YOUR OBJECTIVE
Nothing but a full, exact copy of the data is needed.

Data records

------------------------------------------------------------

Lemma sim_getPdf id s :
  wp (JobsService.getPdfUrl cfg u id) s (λ r s',
    simulates (JobsController.GetPdf id) s (answered JobsController.PdfUrlShown r) s').
Proof.
  eapply wp_mono; [apply getPdfUrl_spec|].
  assert (∀ j, live_job s u id = Some j →
    api_effect (notebook u s) (JobsController.GetPdf id)
      (if bool_decide (is_Some (pdf_ready j)) then PdfLink else Refused 409) (notebook u s)) as Heff.
  { intros j Hl. rewrite <- (has_pdf_note j (report_in s id)). apply eff_pdf. by rewrite notes_lookup, Hl. }
  intros [e|d] s'.
  - intros [-> [He|(j & Hl & Hp & ->)]]; [by eapply sim_read_error|].
    eapply sim_refused; [done|done|]. specialize (Heff j Hl). by rewrite Hp in Heff.
  - intros (j & key & Hl & Hp & _ & ->). exists PdfLink. split; [done|]. specialize (Heff j Hl).
    rewrite Hp in Heff. by apply step_done.
Qed.

Lemma sim_remove id s :
  wp (JobsService.remove u id) s (λ r s',
    simulates (JobsController.DeleteJob id) s (answered (λ _, JobsController.NoContent) r) s').
Proof.
  eapply wp_mono; [apply remove_spec|]. intros [e|[]] s'.
  - intros [Ht He]. by eapply sim_read_error; [|exact He|apply untouched_notebook].
  - intros (j & now & t & Hl & _ & Hs). exists Removed. split; [done|]. apply step_done.
    assert (∀ s', s' = deleted id now t j s ∨ s' = without_objects (job_object_keys j) (deleted id now t j s) →
      notebook u s' = drop_note id (note_of j (report_in s id)) (notebook u s)) as Hnb.
    { intros s1 Hs1. pose proof Hl as (_ & Hu & _)%live_job_Some.
      destruct Hs1 as [->| ->]; by apply (notebook_delete u s _ id j (deleted_job now t j)). }
    rewrite (Hnb s') by (destruct Hs as [->|[-> _]]; auto). apply eff_delete. by rewrite notes_lookup, Hl.
Qed.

------------------------------------------------------------

SOLUTION FOR THIS TASK
Lemma sim_getPdf id s :
  wp (JobsService.getPdfUrl cfg u id) s (λ r s',
    simulates (JobsController.GetPdf id) s (answered JobsController.PdfUrlShown r) s').
Proof.
  eapply wp_mono; [apply getPdfUrl_spec|].
  assert (∀ j, live_job s u id = Some j →
    api_effect (notebook u s) (JobsController.GetPdf id)
      (if bool_decide (is_Some (pdf_ready j)) then PdfLink else Refused 409) (notebook u s)) as Heff.
  { intros j Hl. rewrite <- (has_pdf_note j (report_in s id)). apply eff_pdf. by rewrite notes_lookup, Hl. }
  intros [e|d] s'.
  - intros [-> [He|(j & Hl & Hp & ->)]]; [by eapply sim_read_error|].
    eapply sim_refused; [done|done|]. specialize (Heff j Hl). by rewrite Hp in Heff.
  - intros (j & key & Hl & Hp & _ & ->). exists PdfLink. split; [done|]. specialize (Heff j Hl).
    rewrite Hp in Heff. by apply step_done.
Qed.

Lemma sim_remove id s :
  wp (JobsService.remove u id) s (λ r s',
    simulates (JobsController.DeleteJob id) s (answered (λ _, JobsController.NoContent) r) s').
Proof.
  eapply wp_mono; [apply remove_spec|]. intros [e|[]] s'.
  - intros [Ht He]. by eapply sim_read_error; [|exact He|apply untouched_notebook].
  - intros (j & now & t & Hl & _ & Hs). exists Removed. split; [done|]. apply step_done.
    assert (∀ s', s' = deleted id now t j s ∨ s' = without_objects (job_object_keys j) (deleted id now t j s) →
      notebook u s' = drop_note id (note_of j (report_in s id)) (notebook u s)) as Hnb.
    { intros s1 Hs1. pose proof Hl as (_ & Hu & _)%live_job_Some.
      destruct Hs1 as [->| ->]; by apply (notebook_delete u s _ id j (deleted_job now t j)). }
    rewrite (Hnb s') by (destruct Hs as [->|[-> _]]; auto). apply eff_delete. by rewrite notes_lookup, Hl.
Qed.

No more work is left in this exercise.